# [PROBLEM DESCRIPTION]
Could you say how many lines in the entries contain the string "discriminate"? Give only that number.

══ SUPPLIED RECORDS ══

(** C2. If client-side injection, run in the active context [C], returns
    the context dict [C'], and the server wrapper receives a message
    whose normalised context has the items of [C'], then the value the
    server hands to [extract] is the carrier the client stored under the
    reserved key; with a propagator that loses nothing, the parent context
    of the server span is [C]. *)
Theorem carrier_round_trip
    ctxt (w w1 : world) l d
    op self incoming sctxt message (ws ws1 : world) l2 method :
  lossless P →
  store_closed (w_heap w) = true →
  _inject_trace_context P ctxt w = (Ok (VRef l), w1) →
  w_heap w1 !! l = Some (HDict d) →
  w_heap w1 `prefix_of` w_heap ws →
  inc_ctxt incoming = Some sctxt → inc_message incoming = Some message →
  normalize_incoming_ctxt sctxt ws = (Ok (VRef l2), ws1) →
  w_heap ws1 !! l2 = Some (HDict d) →
  (py_get message "method" (VStr "unknown") ws1).1 = Ok method →
  let carrier := VRef (length (w_heap w)) in
  d !! TRACE_CONTEXT_KEY = Some carrier ∧
  extract_parent P (VRef l2) ws1 =
    (match p_extract P (w_heap ws1) carrier with
     | Ok ctx => Ok (Some ctx)
     | Raise e => Raise e
     end, ws1) ∧
  p_extract P (w_heap ws1) carrier = Ok (w_active w) ∧
  ∃ r ws',
    _wrap_server_process_incoming P (call_server op) self incoming ws = (r, ws') ∧
    w_spans ws' = w_spans ws ++ server_span_ops (Some (w_active w)) self method
                    ++ handled r ++ [OpEnd].
Proof.
  intros Hloss Hclosed Hinj Hl Hpre Hc Hm Hn Hl2 Hg carrier.
  destruct (inject_trace_context_result _ _ _ _ _ Hinj) as (l' & [= <-] & Hh).
  pose proof (holds_under_dict _ _ _ _ _ Hl Hh) as Hd'.
  destruct (inject_trace_context_carrier _ _ _ _ _ (store_closed_closed _ Hclosed) Hinj)
    as (fields & Hf & Hcar).
  destruct (normalize_incoming_ctxt_effects _ _ _ _ Hn) as [(Ha & Hi & Hs & Hcs) Hpre1].
  assert (Hcar1 : w_heap ws1 !! length (w_heap w) = Some (HDict fields)).
  { eapply prefix_lookup_Some; [exact Hpre1|].
    eapply prefix_lookup_Some; [exact Hpre|done]. }
  pose proof (Hloss _ _ _ _ Hf Hcar1) as Hext.
  pose proof (extract_parent_present P ws1 l2 d carrier Hl2 Hd') as Hep.
  split; [done|]. split; [done|]. split; [done|].
  rewrite (server_wrapper_unfold P _ _ _ _ _ _ Hc Hm), Hn, Hep.
  fold carrier in Hext. rewrite Hext, (py_get_run _ _ _ _ _ Hg).
  unfold call_server. eexists _, _. split; [done|]. simpl.
  by rewrite Hs, <- app_assoc.
Qed.

End RoundTrip.

Lemma ids_propagator_lossless : lossless ids_propagator.
Proof.
  intros h l c fields [= <-] Hl. simpl. rewrite Hl.
  destruct c as [[t s]|]; simpl.
  - rewrite lookup_insert_eq, lookup_insert_ne by done.
    rewrite lookup_singleton_eq. by rewrite !N2Z.id.
  - by rewrite lookup_empty.
Qed.

Lemma carrier_round_trip_witness :
  p_extract ids_propagator (w_heap (normalize_incoming_ctxt (VRef 2) world_receiving).2)
    (VRef 0) = Ok (Some {| trace_id := 7; span_id := 8 |}).
Proof.
  refine (proj1 (proj2 (proj2
    (carrier_round_trip ids_propagator VNone world_active world_after_injection 2
       {[ TRACE_CONTEXT_KEY := VRef 0 ]}
       handler_ok no_target received_message (VRef 2) (VRef 3) world_receiving
       (normalize_incoming_ctxt (VRef 2) world_receiving).2 4 (VStr "get_status")
       ids_propagator_lossless _ _ _ _ _ _ _ _ _)))).
  all: try reflexivity.
  by exists [HDict {[ "method" := VStr "get_status" ]}].
Defined.

Lemma server_passes_unrecognised_through_witness :
  _wrap_server_process_incoming ids_propagator (call_server handler_ok) no_target
    unrecognised_message world_server =
  (Ok (VStr "done"),
   World (w_heap world_server) None 1 [] [CallServer no_target unrecognised_message]).
Proof.
  apply (server_passes_unrecognised_through ids_propagator (call_server handler_ok)
           handler_ok no_target unrecognised_message world_server).
  left. reflexivity.
Defined.

Lemma server_span_parent_when_key_missing_witness :
  _wrap_server_process_incoming ids_propagator handler_reporting_trace no_target
    plain_message world_server =
  (Ok (VInt 1),
   World (w_heap world_server ++ [HDict {[ "user" := VStr "alice" ]}]) None 3
     [OpStart "oslo_messaging.rpc.server.get_status" SERVER None;
      OpSetAttribute "rpc.method" (VStr "get_status");
      OpSetAttribute "rpc.system" (VStr "oslo_messaging");
      OpSetAttribute "rpc.service" VNone;
      OpEnd] [])
  ∧
  _wrap_server_process_incoming ids_propagator handler_reporting_trace no_target
    plain_message world_server_in_span =
  (Ok (VInt 7),
   World (w_heap world_server_in_span ++ [HDict {[ "user" := VStr "alice" ]}])
     (Some {| trace_id := 7; span_id := 8 |}) 11
     [OpStart "oslo_messaging.rpc.server.get_status" SERVER None;
      OpSetAttribute "rpc.method" (VStr "get_status");
      OpSetAttribute "rpc.system" (VStr "oslo_messaging");
      OpSetAttribute "rpc.service" VNone;
      OpEnd] []).
Proof.
  split.
  - apply (server_span_parent_when_key_missing ids_propagator handler_reporting_trace
             no_target plain_message (VRef 0) (VRef 1) world_server
             (with_heap world_server
                (w_heap world_server ++ [HDict {[ "user" := VStr "alice" ]}]))
             2 {[ "user" := VStr "alice" ]} (VStr "get_status"));
      reflexivity.
  - apply (server_span_parent_when_key_missing ids_propagator handler_reporting_trace
             no_target plain_message (VRef 0) (VRef 1) world_server_in_span
             (with_heap world_server_in_span
                (w_heap world_server_in_span ++ [HDict {[ "user" := VStr "alice" ]}]))
             2 {[ "user" := VStr "alice" ]} (VStr "get_status"));
      reflexivity.
Defined.
(** The three accesses are the ones of the program: the read and the write
    of line 58 and the read of line 59. *)
Lemma access_follows_the_code (env : Env) (st : State) (v : Z) :
  (fst (load_frame_count env st) = Return (frame_count (camera st))
   /\ access (frame_count (camera st)) Start
      = (frame_count (camera (snd (load_frame_count env st))),
         Loaded (frame_count (camera st))))
  /\ access (frame_count (camera st)) (Loaded v)
     = (frame_count (camera (snd (store_frame_count (v + 1) env st))), Stored)
  /\ access (frame_count (camera st)) Stored
     = (frame_count (camera (snd (load_frame_count env st))),
        Finished (frame_count (camera st))).
Proof. repeat split. Qed.

(** A call scheduled without interruption does to the counter what
    [create_test_image] does when it runs alone. *)
Lemma one_call_alone (st : State) :
  run [0; 0; 0]%nat (fire (frame_count (camera st)) 1)
  = {| shared := frame_count (camera (snd (create_test_image healthy st)));
       pool := [Finished (frame_count (camera (snd (create_test_image healthy st))))] |}.
Proof. rewrite create_test_image_counter. reflexivity. Qed.

(** C2, as the code has it.  The counter is not guarded: the increment is a
    read followed by a write, and calls may interleave between the two.
    When [K] calls fired at count [c] have all finished, the counter is at
    most [c + K] (no increment counts twice) and, if [K >= 1], at least
    [c + 1]; it is [c + K] when the calls run one after another. *)
Theorem unguarded_counter_bounds (K : nat) (c : Z) (schedule : list nat) :
  all_finished (run schedule (fire c K)) = true ->
  c + Z.min 1 (Z.of_nat K) <= shared (run schedule (fire c K)) <= c + Z.of_nat K
  /\ shared (run (one_after_another K) (fire c K)) = c + Z.of_nat K
  /\ all_finished (run (one_after_another K) (fire c K)) = true.
Proof.
  intros Hfin. split; [| apply one_after_another_counts].
  destruct (in_flight_run c schedule (fire c K) (in_flight_fire c K))
    as (Hc & Hpos & _).
  unfold all_finished in Hfin. apply written_all_finished in Hfin.
  rewrite run_length in Hfin. unfold fire in Hfin at 2. cbn [pool] in Hfin.
  rewrite length_replicate in Hfin. rewrite Hfin in Hc, Hpos.
  destruct K as [| K]; [cbn in *; lia |].
  assert (Z.min 1 (Z.of_nat (S K)) = 1) as -> by lia. lia.
Qed.

Lemma unguarded_counter_bounds_witness :
  all_finished (run [0; 1; 2; 0; 1; 2; 0; 1; 2]%nat (fire 0 3)) = true
  /\ 0 + Z.min 1 (Z.of_nat 3)
     <= shared (run [0; 1; 2; 0; 1; 2; 0; 1; 2]%nat (fire 0 3))
     <= 0 + Z.of_nat 3.
Proof.
  assert (H : all_finished (run [0; 1; 2; 0; 1; 2; 0; 1; 2]%nat (fire 0 3)) = true)
    by reflexivity.
  exact (conj H (proj1 (unguarded_counter_bounds 3 0 _ H))).
Defined.

(** [K] finished calls need not leave the counter at [K]: when two calls
    both read the counter before either writes, both finish and one
    increment is lost. *)
Lemma two_calls_lose_an_increment :
  ~ (forall (K : nat) (schedule : list nat),
       all_finished (run schedule (fire 0 K)) = true ->
       shared (run schedule (fire 0 K)) = Z.of_nat K).
Proof.
  intros H. specialize (H 2%nat [0; 1; 0; 1; 0; 1]%nat eq_refl).
  discriminate H.
Qed.

Example interleaved_run :
  run [0; 1; 0; 1; 0; 1]%nat (fire 0 2)
  = {| shared := 1; pool := [Finished 1; Finished 1] |}.
Proof. reflexivity. Qed.
(** C5, amended.  Over the reals, for [sigma > 0] and with
    [peak = 1 / (sigma sqrt(2 pi))].  A [NormPrior] and a [GaussPrior]
    called at their mean return [peak], the largest value they return
    anywhere.  With [mu > 0]: a [LGaussLogPrior] called at its mean returns
    [peak] and a [LGaussLikePrior] returns [peak / (mu ln 10)], in both
    cases the largest value they return at any [x > 0]; a [LognormPrior]
    called at its mean returns [peak / mu] and a [LGaussPrior]
    [peak / (mu ln 10)], and for neither is that the largest value: each
    returns more at some [x > 0]. *)
Theorem value_at_mean (mu sigma : R) :
  0 < sigma →
  let at_mean p := (call_at_mean lib p).2 in
  let norm := NormPrior (PNum mu) (PNum sigma) in
  at_mean norm = Ok (PNum (1 / (sigma * sqrt (2 * PI))))
  ∧ (∀ x, ∃ v, (__call__ lib (PNum x) norm).2 = Ok (PNum v)
               ∧ v <= 1 / (sigma * sqrt (2 * PI)))
  ∧ (0 < mu →
       at_mean (LognormPrior (PNum mu) (PNum sigma))
       = Ok (PNum (1 / (sigma * mu * sqrt (2 * PI)))))
  ∧ (let gaussian := GaussPrior lib (PNum mu) (PNum sigma) in
     at_mean gaussian = Ok (PNum (1 / (sigma * sqrt (2 * PI))))
     ∧ ∀ x, ∃ v, (__call__ lib (PNum x) gaussian).2 = Ok (PNum v)
                 ∧ v <= 1 / (sigma * sqrt (2 * PI)))
  ∧ (0 < mu →
       let lgauss_log := LGaussLogPrior lib (PNum mu) (PNum sigma) in
       at_mean lgauss_log = Ok (PNum (1 / (sigma * sqrt (2 * PI))))
       ∧ ∀ x, 0 < x →
           ∃ v, (__call__ lib (PNum x) lgauss_log).2 = Ok (PNum v)
                ∧ v <= 1 / (sigma * sqrt (2 * PI)))
  ∧ (0 < mu →
       let lgauss_like := LGaussLikePrior lib (PNum mu) (PNum sigma) in
       at_mean lgauss_like
       = Ok (PNum (1 / (sigma * sqrt (2 * PI)) / (mu * ln 10)))
       ∧ ∀ x, 0 < x →
           ∃ v, (__call__ lib (PNum x) lgauss_like).2 = Ok (PNum v)
                ∧ v <= 1 / (sigma * sqrt (2 * PI)) / (mu * ln 10))
  ∧ (0 < mu →
       ∃ x w, 0 < x
              ∧ (__call__ lib (PNum x) (LognormPrior (PNum mu) (PNum sigma))).2
                = Ok (PNum w)
              ∧ 1 / (sigma * mu * sqrt (2 * PI)) < w)
  ∧ (0 < mu →
       let lgaussian := LGaussPrior lib (PNum mu) (PNum sigma) in
       at_mean lgaussian
       = Ok (PNum (1 / (sigma * sqrt (2 * PI)) / (mu * ln 10)))
       ∧ ∃ x w, 0 < x
                ∧ (__call__ lib (PNum x) lgaussian).2 = Ok (PNum w)
                ∧ 1 / (sigma * sqrt (2 * PI)) / (mu * ln 10) < w).
Proof.
  intros Hsigma at_mean norm. subst at_mean norm.
  pose proof sqrt_2PI_pos as Hpi.
  assert (Hln : 0 < ln 10) by (rewrite <- ln_1; apply ln_increasing; lra).
  unfold GaussPrior, LGaussLogPrior, LGaussLikePrior, LGaussPrior. run_lib.
  cbn [gauss lgauss lib].
  split; [| split; [| split; [| split; [| split; [| split; [| split]]]]]].
  - rewrite stats_norm_Ok by done. by rewrite norm_pdf_at_loc.
  - intros x. exists (norm_pdf mu sigma x).
    rewrite stats_norm_Ok by done. split; [done |].
    rewrite <- (norm_pdf_at_loc mu sigma) by done.
    by apply norm_pdf_le_peak.
  - intros Hmu. rewrite stats_lognorm_Ok by done.
    by rewrite lognorm_pdf_at_scale.
  - split.
    + rewrite gauss_ref_Ok by done. by rewrite gauss_pdf_at_mean.
    + intros x. exists (gauss_pdf x mu sigma).
      rewrite gauss_ref_Ok by done. split; [done |].
      by apply gauss_pdf_le_peak.
  - intros Hmu. split.
    + rewrite lgauss_ref_Ok by done. cbn [default].
      by rewrite lgauss_pdf_at_mean.
    + intros x Hx. exists (lgauss_pdf x mu sigma true).
      rewrite lgauss_ref_Ok by done. split; [done |].
      unfold lgauss_pdf. by apply gauss_pdf_le_peak.
  - intros Hmu. split.
    + rewrite lgauss_ref_Ok by done. cbn [default].
      by rewrite lgauss_pdf_at_mean.
    + intros x Hx. exists (lgauss_pdf mu x sigma false).
      rewrite lgauss_ref_Ok by done. split; [done |].
      unfold lgauss_pdf. apply Rmult_le_compat_r.
      * left. apply Rinv_0_lt_compat. by apply Rmult_lt_0_compat.
      * by apply gauss_pdf_le_peak.
  - intros Hmu. pose proof (exp_pos (- sigma ^ 2)).
    exists (mu * exp (- sigma ^ 2)),
      (lognorm_pdf sigma mu (mu * exp (- sigma ^ 2))).
    split; [by apply Rmult_lt_0_compat |].
    rewrite stats_lognorm_Ok by done. split; [done |].
    rewrite <- (lognorm_pdf_at_scale sigma mu) by done.
    by apply lognorm_pdf_exceeds.
  - intros Hmu. pose proof (exp_pos (- (sigma * ln 10) ^ 2)).
    assert (0 < mu * exp (- (sigma * ln 10) ^ 2))
      by by apply Rmult_lt_0_compat.
    split.
    + rewrite lgauss_ref_Ok by done. cbn [default].
      by rewrite lgauss_pdf_at_mean.
    + exists (mu * exp (- (sigma * ln 10) ^ 2)),
        (lgauss_pdf (mu * exp (- (sigma * ln 10) ^ 2)) mu sigma false).
      split; [done |].
      rewrite lgauss_ref_Ok by done. split; [done |].
      pose proof (lgauss_pdf_exceeds mu sigma Hsigma Hmu) as Hex.
      by rewrite lgauss_pdf_at_mean in Hex.
Qed.
(** A library with two books, one of them in the collection [sf-1], and
    two collections of different types. *)
Definition exampleShelf : AppState :=
  mkState [MediaItem.mk (js "dune-1") (js "Dune") None BOOK (js "Frank Herbert")
             (js "1965") (js "...") COMPLETED (Some 5) None [] (js "2020") [js "sf-1"] None None;
           MediaItem.mk (js "emma-1") (js "Emma") None BOOK (js "Jane Austen")
             (js "1815") (js "...") WANT_TO None None [] (js "2021") [] None None]
          [UserCollection.mk (js "sf-1") (js "Sci-Fi") None BOOK (js "2020");
           UserCollection.mk (js "fav-1") (js "Favorites") None MOVIE (js "2021")]
          None 0.

Definition exampleResult : SearchResult.t :=
  SearchResult.mk (js "Foundation") BOOK (js "Isaac Asimov") (js "1951") (js "...").

(* ================================================================== *)
(** * Proofs *)

(* ------------------------------------------------------------------ *)
(** ** Library engine: supporting lemmas *)

Lemma existsb_jseqb_In (x : jsstring) (s : list jsstring) :
  existsb (jseqb x) s = true <-> In x s.
Proof.
  rewrite existsb_exists. split.
  - intros [y [Hy Hxy]]. apply jseqb_eq in Hxy. subst. exact Hy.
  - intros H. exists x. split; [exact H | apply jseqb_refl].
Qed.

Lemma setAdd_In (s : list jsstring) (x y : jsstring) :
  In y (setAdd s x) <-> In y s \/ y = x.
Proof.
  unfold setAdd. destruct (existsb (jseqb x) s) eqn:E.
  - apply existsb_jseqb_In in E. split; [tauto|]. intros [H|H]; subst; auto.
  - rewrite in_app_iff. simpl. split; intros [H|H]; auto.
    + destruct H; auto. contradiction.
Qed.

Lemma setAdd_NoDup (s : list jsstring) (x : jsstring) :
  NoDup s -> NoDup (setAdd s x).
Proof.
  intro Hs. unfold setAdd. destruct (existsb (jseqb x) s) eqn:E; [exact Hs|].
  apply NoDup_app; auto using NoDup_cons, NoDup_nil.
  intros y Hy [Hyx|[]]. subst. rewrite <- existsb_jseqb_In in Hy. congruence.
Qed.

Lemma setFromList_spec (xs acc : list jsstring) :
  NoDup acc ->
  NoDup (fold_left setAdd xs acc) /\
  (forall y, In y (fold_left setAdd xs acc) <-> In y acc \/ In y xs).
Proof.
  revert acc; induction xs as [|x xs IH]; intros acc Hacc; simpl.
  - split; [exact Hacc|]. intro y. tauto.
  - destruct (IH (setAdd acc x) (setAdd_NoDup acc x Hacc)) as [H1 H2].
    split; [exact H1|]. intro y. rewrite H2, setAdd_In.
    pose proof (@eq_sym _ y x). pose proof (@eq_sym _ x y). tauto.
Qed.

Lemma findIndex_spec {A} (p : A -> bool) (l : list A) (k : nat) :
  findIndex p l = Some k ->
  (exists x, nth_error l k = Some x /\ p x = true) /\
  (forall j y, (j < k)%nat -> nth_error l j = Some y -> p y = false).
Proof.
  revert k; induction l as [|x l IH]; intros k H; simpl in H; [discriminate|].
  destruct (p x) eqn:Px.
  - injection H as <-. split; [exists x; auto|]. intros j y Hj. lia.
  - destruct (findIndex p l) as [k'|] eqn:E; simpl in H; [|discriminate].
    injection H as <-. destruct (IH k' eq_refl) as [[y [Hy Py]] Hbefore].
    split; [exists y; auto|].
    intros [|j] z Hj Hz; simpl in Hz; [congruence|].
    apply (Hbefore j z); [lia | exact Hz].
Qed.

Lemma findIndex_None {A} (p : A -> bool) (l : list A) :
  findIndex p l = None -> forall x, In x l -> p x = false.
Proof.
  induction l as [|y l IH]; simpl; intros H x Hx; [contradiction|].
  destruct (p y) eqn:Py; [discriminate|].
  destruct (findIndex p l) eqn:E; [discriminate|].
  destruct Hx as [<-|Hx]; auto.
Qed.

Lemma replaceAt_nth {A} (k : nat) (v : A) (l : list A) :
  (k < length l)%nat ->
  length (replaceAt k v l) = length l /\
  nth_error (replaceAt k v l) k = Some v /\
  (forall j, j <> k -> nth_error (replaceAt k v l) j = nth_error l j).
Proof.
  revert k; induction l as [|x l IH]; intros k Hk; simpl in Hk; [lia|].
  destruct k as [|k]; simpl.
  - split; [reflexivity|]. split; [reflexivity|].
    intros [|j] Hj; [congruence | reflexivity].
  - destruct (IH k ltac:(lia)) as [H1 [H2 H3]].
    split; [lia|]. split; [exact H2|].
    intros [|j] Hj; simpl; [reflexivity|]. apply H3. lia.
Qed.

Lemma filter_negb_jseqb_In (x y : jsstring) (l : list jsstring) :
  In y (filter (fun id => negb (jseqb id x)) l) <-> In y l /\ y <> x.
Proof.
  rewrite filter_In. split.
  - intros [H1 H2]. split; [exact H1|]. intro E. subst.
    rewrite jseqb_refl in H2. discriminate.
  - intros [H1 H2]. split; [exact H1|].
    destruct (jseqb y x) eqn:E; [apply jseqb_eq in E; contradiction | reflexivity].
Qed.
(** ** Handlers and the view *)

(** X4. [handleDropdownToggle] completes, performs no effect, and changes
    the view in one place only: a dropdown is shown with the flag it was
    given, with the same toggle text and items; the static label and the
    text input are as before. *)
Theorem handleDropdownToggle_only_moves_flag
    (p : Props) (c : Component) (isOpen : Val) (view : View) :
  render p (state c) = inr view →
  (handleDropdownToggle isOpen c).1 = inr ()
  ∧ effects (handleDropdownToggle isOpen c).2 = effects c
  ∧ render p (state (handleDropdownToggle isOpen c).2)
    = inr {| keySelector :=
               match keySelector view with
               | Dropdown _ toggleText items => Dropdown isOpen toggleText items
               | NoOptionDropdown text => NoOptionDropdown text
               end;
             textInputValue := textInputValue view |}.
Proof.
  intros Hview. split_and!; [done..|].
  unfold handleDropdownToggle, setState. simpl.
  revert Hview. unfold render. rewrite !lookup_merge_single. simpl.
  destruct (List.find _ _) as [current|]; [|done].
  intros [= <-]. simpl. by destruct (0 <? _)%nat.
Qed.

Lemma handleDropdownToggle_only_moves_flag_witness :
  render listProps (state (handleDropdownToggle (VBool true) (typed "demo")).2)
  = inr {| keySelector :=
             Dropdown (VBool true) "Name"
               [ {| item_key := "description"; item_text := "Description" |} ];
           textInputValue := VStr "demo" |}.
Proof.
  destruct (handleDropdownToggle_only_moves_flag listProps (typed "demo") (VBool true)
              {| keySelector :=
                   Dropdown (VBool false) "Name"
                     [ {| item_key := "description"; item_text := "Description" |} ];
                 textInputValue := VStr "demo" |}) as (_ & _ & Hview);
    [reflexivity|exact Hview].
Defined.

(** X5. [handleSearchInputChange] changes the view in one place only: the
    text input shows the value it was given, and the key selector is as
    before. *)
Theorem handleSearchInputChange_only_moves_text
    (p : Props) (c : Component) (value : Val) (view : View) :
  render p (state c) = inr view →
  render p (state (handleSearchInputChange value c).2)
  = inr {| keySelector := keySelector view; textInputValue := value |}.
Proof.
  unfold handleSearchInputChange, setState. simpl.
  unfold render. rewrite !lookup_merge_single. simpl.
  destruct (List.find _ _) as [current|]; [|done].
  by intros [= <-].
Qed.

Lemma handleSearchInputChange_only_moves_text_witness :
  render listProps (state (handleSearchInputChange (VStr "job") (typed "demo")).2)
  = inr {| keySelector :=
             Dropdown (VBool false) "Name"
               [ {| item_key := "description"; item_text := "Description" |} ];
           textInputValue := VStr "job" |}.
Proof.
  apply (handleSearchInputChange_only_moves_text listProps (typed "demo") (VStr "job")
           {| keySelector :=
                Dropdown (VBool false) "Name"
                  [ {| item_key := "description"; item_text := "Description" |} ];
              textInputValue := VStr "demo" |}).
  reflexivity.
Defined.

(** X6. Every item that [render] offers in the dropdown can be selected:
    [handleDropdownSelect] called with its text completes, and the key it
    selects is that of a column carrying that name. *)
Theorem offered_item_can_be_selected
    (p : Props) (st : gmap string Val) (c : Component) (view : View)
    (isOpen : Val) (toggleText : string) (items : list DropdownItem)
    (item : DropdownItem) :
  render p st = inr view →
  keySelector view = Dropdown isOpen toggleText items →
  item ∈ items →
  (handleDropdownSelect p (item_text item) c).1 = inr ()
  ∧ ∃ col, col ∈ columns p ∧ name col = item_text item
      ∧ state (handleDropdownSelect p (item_text item) c).2 !! "searchKey"
        = Some (VStr (key col)).
Proof.
  intros Hview Hsel Hitem.
  destruct (offered_item_column p st view isOpen toggleText items item)
    as (col & Hcol & -> & _); [done..|].
  rewrite handleDropdownSelect_unfold. simpl.
  destruct (List.find _ _) as [col'|] eqn:Hfind.
  - apply find_elem_of in Hfind as [Hin' Hname%bool_decide_eq_true].
    split; [done|]. exists col'. split_and!; [done..|].
    simpl. by rewrite lookup_merge_pair.
  - rewrite find_None_iff in Hfind. specialize (Hfind col Hcol).
    by rewrite bool_decide_eq_false in Hfind.
Qed.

═══

# [WRITTEN ANSWER]
6